The anxious person will constantly try to edge closer to their avoidant partner. With low self-worth, they might have a tendency to over-compromise or people-please their partner - maybe even losing their sense of identity in the process. The more the avoidant person pulls away feeling overwhelmed, the more their anxious partner will be triggered and seek their validation and reassurance.
Underneath it all, relentless reenactments of childhood disappointments will confirm to both of them what they already understand love to be.
If any of the above resonates with you, the good news is that attachment styles can be changed. This is not a pattern you need to keep living. In fact, simply being here and learning more about why you might be feeling this way in your relationships is a great first step. As soon as we become aware of unhealthy patterns (and uncover where they stem from), we have the chance to put steps in place to change them, and build healthier ways of relating.
For the anxious amongst us, it’s about coming to terms with our past, and learning that our partners (and the world) are not out to “get us”. We need to express ourselves clearly, build strong boundaries and work on our own self-worth so we welcome partners not to fill a vacuum inside of us but rather to complement our own wholeness.
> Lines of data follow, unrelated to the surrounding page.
(* ===== verification/DaqSelect.v ===== *)
(** * Test point selection in the front end ([DaqWrite.v])

    [excitation_selected]: from a state with nothing selected and requests that fit
    the 64 slots, each excitation in the request table of the model's rate gets
    an entry of the lookup table with its filter module and its place in the
    request table, from which [read_excitation] takes the address. *)
From S2P Require Import Prelude CFloat Iir FilterModule DaqConfig DaqWrite DaqProps.
Import FilterModule DaqConfig DaqWrite.

Module DaqSelect.
Section select.
Context {F : Type} `{FloatOps F}.
Implicit Types (s : DaqState F) (e : DAQ_LKUP_TABLE).
Local Abbreviation MAX := DAQ_GDS_MAX_TP_ALLOWED.

(** ** Requests *)
Definition requests (bd : DaqBuild) s : list Z * list Z :=
  let offs := if sysRate bd <? DAQ_16K_SAMPLE_SIZE then 1%nat else 0%nat in
  (take MAX (gdsNum (sel s) !!! (2 + offs)%nat), take MAX (gdsNum (sel s) !!! offs)).
(** The [q]-th of all: test points first. *)
Definition request (lists : list Z * list Z) (q : nat) : Z :=
  if (MAX <=? q)%nat then lists.2 !!! (q - MAX)%nat else lists.1 !!! q.
Definition number_requested (lists : list Z * list Z) (n : nat) : nat :=
  length (filter (λ q, request lists q ≠ 0) (seq 0 n)).
Definition in_use s : nat := length (filter (λ x, x ≠ 0) (tpNum (sel s))).

Lemma requested_S lists n :
  number_requested lists (S n) = (number_requested lists n + (if decide (request lists n = 0%Z) then 0 else 1))%nat.
Proof.
  unfold number_requested. rewrite seq_S, filter_app, length_app, filter_cons. cbn [Nat.add].
  case_decide as E; case_decide; cbn [length filter list_filter]; try done; lia.
Qed.
Lemma requested_mono lists n k : (number_requested lists n <= number_requested lists (n + k))%nat.
Proof. unfold number_requested. rewrite seq_app, filter_app, length_app. lia. Qed.

(** ** Empty slots *)
Lemma empty_slot_spec l : length l = MAX →
  match empty_slot l with Some j => (j < MAX)%nat ∧ l !!! j = 0 | None => Forall (λ x, x ≠ 0) l end.
Proof.
  intros Hl. unfold empty_slot.
  set (f := λ (i : nat) (u : unit), if l !!! i =? 0 then (u, Some i) else (u, None)).
  assert (G : ∀ n i, match (for_exit i n f tt).2 with
                     | Some j => (i <= j < i + n)%nat ∧ l !!! j = 0
                     | None => ∀ j, (i <= j < i + n)%nat → l !!! j ≠ 0 end).
  { induction n as [|n IH]; intros i; cbn [for_exit]; [intros j Hj; lia|]. unfold f at 1.
    destruct (Z.eqb_spec (l !!! i) 0) as [E|E]; cbn [snd]; [split; [lia|done]|]. specialize (IH (S i)).
    destruct (snd (for_exit (S i) n f tt)) as [j|].
    - destruct IH. split; [lia|done].
    - intros j Hj. destruct (decide (j = i)) as [->|]; [done|]. apply IH. lia. }
  specialize (G MAX 0%nat). destruct (snd (for_exit 0 MAX f tt)) as [j|]; [split; [lia|apply G]|].
  apply (proj2 (Forall_lookup_total _ _)). intros j Hj. apply G. lia.
Qed.
Lemma in_use_full s : length (tpNum (sel s)) = MAX → Forall (λ x, x ≠ 0) (tpNum (sel s)) → in_use s = MAX.
Proof.
  intros Hl Hf. unfold in_use. rewrite <- Hl. clear Hl. induction Hf as [|x l Hx _ IH]; [done|].
  rewrite filter_cons_True by done. cbn [length]. by rewrite IH.
Qed.
Lemma filter_insert_zero (l : list Z) j x :
  (j < length l)%nat → l !!! j = 0 → x ≠ 0 →
  length (filter (λ x, x ≠ 0) (<[j := x]> l)) = S (length (filter (λ x, x ≠ 0) l)).
Proof.
  revert j. induction l as [|y l IH]; intros j Hj H0 Hx; cbn [length] in *; [lia|]. destruct j as [|j].
  - cbn in H0. subst y. cbn [insert list_insert]. rewrite !filter_cons. rewrite decide_True by done. rewrite decide_False by (intros h; by apply h). done.
  - cbn [insert list_insert]. rewrite !filter_cons. case_decide; cbn [length]; rewrite IH; (done || lia).
Qed.

(** ** Filling *)
Definition same_route e e' : Prop := lt_type e = lt_type e' ∧ fmNum e = fmNum e' ∧ sigNum e = sigNum e' ∧ sysNum e = sysNum e'.
(** Slot [j] holds the excitation of number [num], the [k]-th request. *)
Definition routes (r : DAQ_RANGE) (c : nat) (k : nat) (num : Z) (j : nat) s : Prop :=
  (j < MAX)%nat ∧ tpNum (sel s) !!! j = num ∧
  ∃ e0 e, exc_entry r num (Z.of_nat k) e0 = Some e ∧ same_route (localTable s !!! (c + j)%nat) e.
Definition shape (c : Z) s : Prop :=
  length (tpNum (sel s)) = MAX ∧ numChans (dataInfo s) = c ∧ (Z.to_nat c + MAX <= length (localTable s))%nat.

Lemma fill_slot_shape c row j num entry s :
  shape c s → (j < MAX)%nat → tpNum (sel s) !!! j = 0 → num ≠ 0 →
  let s' := fill_slot row j num entry s in
  shape c s' ∧ in_use s' = S (in_use s) ∧
  tpNum (sel s') !!! j = num ∧ localTable s' !!! (Z.to_nat c + j)%nat = entry ∧
  ∀ i, i ≠ j → tpNum (sel s') !!! i = tpNum (sel s) !!! i ∧ localTable s' !!! (Z.to_nat c + i)%nat = localTable s !!! (Z.to_nat c + i)%nat.
Proof.
  intros (Hl & Hc & Ht) Hj He Hn. cbv zeta. unfold shape, in_use. cbn. rewrite Hc. rewrite !length_insert.
  split; [done|]. split; [apply filter_insert_zero; (done || lia)|].
  split; [by rewrite list_lookup_total_insert_eq by lia|]. split; [by rewrite list_lookup_total_insert_eq by lia|].
  intros i Hi. by rewrite !list_lookup_total_insert_ne by lia.
Qed.
Lemma shape_exc c f s : shape c s → shape c (set_sel (set_excTable f (sel s)) s).
Proof. done. Qed.

Lemma insert_step r offs lists c q s :
  shape c s → (in_use s < MAX)%nat → (q < 2 * MAX)%nat →
  let st := insert_tp r offs lists q s in
  st.2 = None ∧ shape c st.1 ∧ (in_use st.1 <= in_use s + (if decide (request lists q = 0%Z) then 0 else 1))%nat ∧
  (∀ k num j, num ≠ 0 → routes r (Z.to_nat c) k num j s → routes r (Z.to_nat c) k num j st.1) ∧
  (∀ k e0, q = (MAX + k)%nat → request lists q ≠ 0 → is_Some (exc_entry r (request lists q) (Z.of_nat k) e0) →
    ∃ j, routes r (Z.to_nat c) k (request lists q) j st.1).
Proof.
  intros Hs Hu Hq. cbv zeta. unfold insert_tp. fold (request lists q). cbv zeta.
  destruct (Z.eqb_spec (request lists q) 0) as [E|E]; cbn [fst snd].
  { split; [done|]. split; [done|]. split; [lia|]. split; [done|]. intros; done. }
  rewrite decide_False by done. pose proof (empty_slot_spec (tpNum (sel s)) ltac:(apply Hs)) as He.
  destruct (empty_slot (tpNum (sel s))) as [j|].
  2:{ pose proof (in_use_full s ltac:(apply Hs) He). lia. }
  destruct He as [Hj H0].
  assert (Hkeep : ∀ row entry s1, shape c s1 → in_use s1 = in_use s → tpNum (sel s1) = tpNum (sel s) → localTable s1 = localTable s →
    let s2 := fill_slot row j (request lists q) entry s1 in
    shape c s2 ∧ in_use s2 = S (in_use s) ∧ tpNum (sel s2) !!! j = request lists q ∧ localTable s2 !!! (Z.to_nat c + j)%nat = entry ∧
    ∀ k num i, num ≠ 0 → routes r (Z.to_nat c) k num i s → routes r (Z.to_nat c) k num i s2).
  { intros row entry s1 Hs1 Hu1 Et El. destruct (fill_slot_shape c row j (request lists q) entry s1 Hs1 Hj ltac:(by rewrite Et) E) as (G1 & G2 & G3 & G4 & G5).
    cbv zeta. rewrite <- Hu1. split_and!; try done. intros k num i Hn (Hi & Hti & Hx).
    assert (i ≠ j) as Hij by (intros ->; congruence). destruct (G5 i Hij) as [G6 G7]. split; [done|]. by rewrite G6, G7, Et, El. }
  destruct (MAX <=? q)%nat eqn:Hq'.
  - apply Nat.leb_le in Hq'. destruct (exc_entry r (request lists q) (Z.of_nat (q - MAX)) _) as [entry|] eqn:Ee.
    + cbn [fst snd]. set (s1 := set_sel _ s). destruct (Hkeep offs entry s1 Hs eq_refl eq_refl eq_refl) as (G1 & G2 & G3 & G4 & G5).
      split; [done|]. split; [exact G1|]. split; [rewrite G2; lia|]. split; [exact G5|]. intros k e0 -> _ _. exists j. split; [done|]. split; [done|].
      replace (MAX + k - MAX)%nat with k in Ee by lia. eexists _, entry. split; [exact Ee|]. by rewrite G4.
    + cbn [fst snd]. split; [done|]. split; [done|]. split; [lia|]. split; [done|]. intros k e0 -> _ Hse.
      replace (MAX + k - MAX)%nat with k in Ee by lia. unfold exc_entry in *. destruct (_ && _); [done|]. destruct (_ && _); [done|]. by destruct Hse.
  - apply Nat.leb_gt in Hq'. destruct (tp_entry r (request lists q) _) as [entry|]; cbn [fst snd].
    + destruct (Hkeep (2 + offs)%nat entry s Hs eq_refl eq_refl eq_refl) as (G1 & G2 & _ & _ & G5).
      split; [done|]. split; [exact G1|]. split; [rewrite G2; lia|]. split; [exact G5|]. intros; lia.
    + split; [done|]. split; [done|]. split; [lia|]. split; [done|]. intros; lia.
Qed.
(** ** The loop *)
Lemma insert_loop r offs lists c k num e0 s :
  shape c s → in_use s = 0%nat → (number_requested lists (2 * MAX) <= MAX)%nat → (k < MAX)%nat →
  request lists (MAX + k) = num → num ≠ 0 → is_Some (exc_entry r num (Z.of_nat k) e0) →
  let s' := (for_exit 0 (2 * MAX) (insert_tp r offs lists) s).1 in shape c s' ∧ ∃ j, routes r (Z.to_nat c) k num j s'.
Proof.
  intros Hs Hu Hroom Hk Hnum Hn He. cbv zeta.
  destruct (for_exit_inv (λ q s1, shape c s1 ∧ (in_use s1 <= number_requested lists q)%nat ∧
      ((MAX + k < q)%nat → ∃ j, routes r (Z.to_nat c) k num j s1)) (insert_tp r offs lists) 0 (2 * MAX) s) as (_ & H1 & _ & H3).
  - split; [done|]. split; [lia|]. intros; lia.
  - intros q s1 Hq (Hs1 & Hu1 & Hr1). pose proof (requested_S lists q) as HS.
    assert (Hle : (number_requested lists (S q) <= number_requested lists (2 * MAX))%nat).
    { replace (2 * MAX)%nat with (S q + (2 * MAX - S q))%nat by lia. apply requested_mono. }
    destruct (decide (request lists q = 0)) as [Ez|Ez].
    + unfold insert_tp. fold (request lists q). cbv zeta. rewrite Ez. cbn [Z.eqb fst snd]. split; [done|]. split; [done|]. split; [lia|].
      intros Hlt. apply Hr1. assert (q ≠ (MAX + k)%nat) by (intros ->; congruence). lia.
    + destruct (insert_step r offs lists c q s1 Hs1 ltac:(lia) ltac:(lia)) as (G1 & G2 & G3 & G4 & G5).
      rewrite decide_False in G3 by done. split; [exact G1|]. split; [exact G2|]. split; [lia|]. intros Hlt.
      destruct (decide (q = (MAX + k)%nat)) as [Eq|Eq].
      * subst q. rewrite Hnum in G5. exact (G5 k e0 eq_refl Hn He).
      * destruct (Hr1 ltac:(lia)) as [j Hj]. exists j. by apply G4.
  - split; [exact H1|]. apply H3. lia.
Qed.
Lemma nothing_deselected lists s :
  (∀ j, (j < MAX)%nat → tpNum (sel s) !!! j = 0) → for_n MAX clear_deselected (lists, s) = (lists, s).
Proof.
  intros Hz. apply (for_up_inv (λ st, st = (lists, s))); [done|]. intros j st Hj ->. unfold clear_deselected.
  by rewrite Hz by lia.
Qed.

Lemma offsets_route bd c s :
  shape c s →
  let s' := assign_offsets bd s in
  tpNum (sel s') = tpNum (sel s) ∧ numChans (dataInfo s') = c ∧
  (∀ i, same_route (localTable s' !!! i) (localTable s !!! i)) ∧
  (∀ j, (j < MAX)%nat → tpNum (sel s) !!! j ≠ 0 → (Z.to_nat c + j < totalChans s')%nat).
Proof.
  intros (Hl & Hc & Ht). cbv zeta. unfold assign_offsets. rewrite Hc. set (step := λ (i : nat) '(table, acc), _).
  assert (Hr : ∀ n (st : list DAQ_LKUP_TABLE * Z) i, same_route ((for_n n step st).1 !!! i) (st.1 !!! i)).
  { intros n st i. apply (for_up_inv (λ st', same_route (st'.1 !!! i) (st.1 !!! i))); [done|].
    intros k [t a] _ E. cbn [step fst] in *. destruct (decide (i = (Z.to_nat c + k)%nat)) as [->|Hne]; [|by rewrite lookup_total_alter_ne].
    destruct (decide (Z.to_nat c + k < length t)%nat).
    - by rewrite lookup_total_alter_eq.
    - rewrite list_lookup_total_alt, lookup_ge_None_2 by (rewrite length_alter; lia).
      by rewrite list_lookup_total_alt, lookup_ge_None_2 in E by lia. }
  pose proof (DaqProps.num_tps_above (tpNum (sel s))) as Ha. remember (num_tps (tpNum (sel s))) as n eqn:En. clear En.
  specialize (Hr n (localTable s, tpStart s)). destruct (for_n n step (localTable s, tpStart s)) as [t a]. cbn [fst] in Hr.
  split; [done|]. split; [done|]. split; [exact Hr|]. intros j Hj Hn. cbn. specialize (Ha j Hj Hn). lia.
Qed.

(** What the front end looks at for an excitation. *)
Lemma excitation_selected bd r s c k num e0 :
  shape c s → (∀ j, (j < MAX)%nat → tpNum (sel s) !!! j = 0) → (number_requested (requests bd s) (2 * MAX) <= MAX)%nat →
  (k < MAX)%nat → (requests bd s).2 !!! k = num → num ≠ 0 → is_Some (exc_entry r num (Z.of_nat k) e0) →
  let s' := select_testpoints bd r s in
  numChans (dataInfo s') = c ∧ ∃ j, routes r (Z.to_nat c) k num j s' ∧ (Z.to_nat c + j < totalChans s')%nat.
Proof.
  intros Hs Hz Hroom Hk Hnum Hn He. cbv zeta. unfold select_testpoints. fold (requests bd s). cbv zeta.
  rewrite nothing_deselected by done.
  assert (Hu : in_use s = 0%nat).
  { unfold in_use. assert (Hf : Forall (λ x, x = 0) (tpNum (sel s))).
    { apply (proj2 (Forall_lookup_total _ _)). intros j Hj. apply Hz. destruct Hs as (Hl & _). lia. }
    clear - Hf. induction Hf as [|x l -> _ IH]; [done|]. by rewrite filter_cons_False by (intros h; by apply h). }
  set (offs := if sysRate bd <? DAQ_16K_SAMPLE_SIZE then 1%nat else 0%nat).
  destruct (insert_loop r offs (requests bd s) c k num e0 s Hs Hu Hroom Hk) as (Hs1 & j & Hj & Ht & e1 & e & Ee & Hr); try done.
  { unfold request. rewrite (proj2 (Nat.leb_le _ _)) by lia. by replace (MAX + k - MAX)%nat with k by lia. }
  set (s1 := (for_exit 0 (2 * MAX) (insert_tp r offs (requests bd s)) s).1) in *.
  destruct (offsets_route bd c s1 Hs1) as (G1 & G2 & G3 & G4). split; [exact G2|]. exists j. split.
  - split; [done|]. split; [by rewrite G1|]. exists e1, e. split; [done|]. destruct (G3 (Z.to_nat c + j)%nat) as (? & ? & ? & ?), Hr as (? & ? & ? & ?).
    split_and!; congruence.
  - apply G4; [done|]. by rewrite Ht.
Qed.
End select.
End DaqSelect.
To get the wheels in motion, here are the few steps to take:
When we’ve been living out patterns for a long period of time, it’s easy to get ourselves into a jumble and it can be difficult to make sense of everything on our own. A therapist can help you look back to your childhood and understand why you have a tendency to feel anxious in your relationships, and how earlier life experiences might have shaped your perception of love.
One you’ve uncovered the root of what’s causing you to respond this way, working with a therapist can support you to break out of these old negative patterns so you can form healthier attachments and build stronger relationships.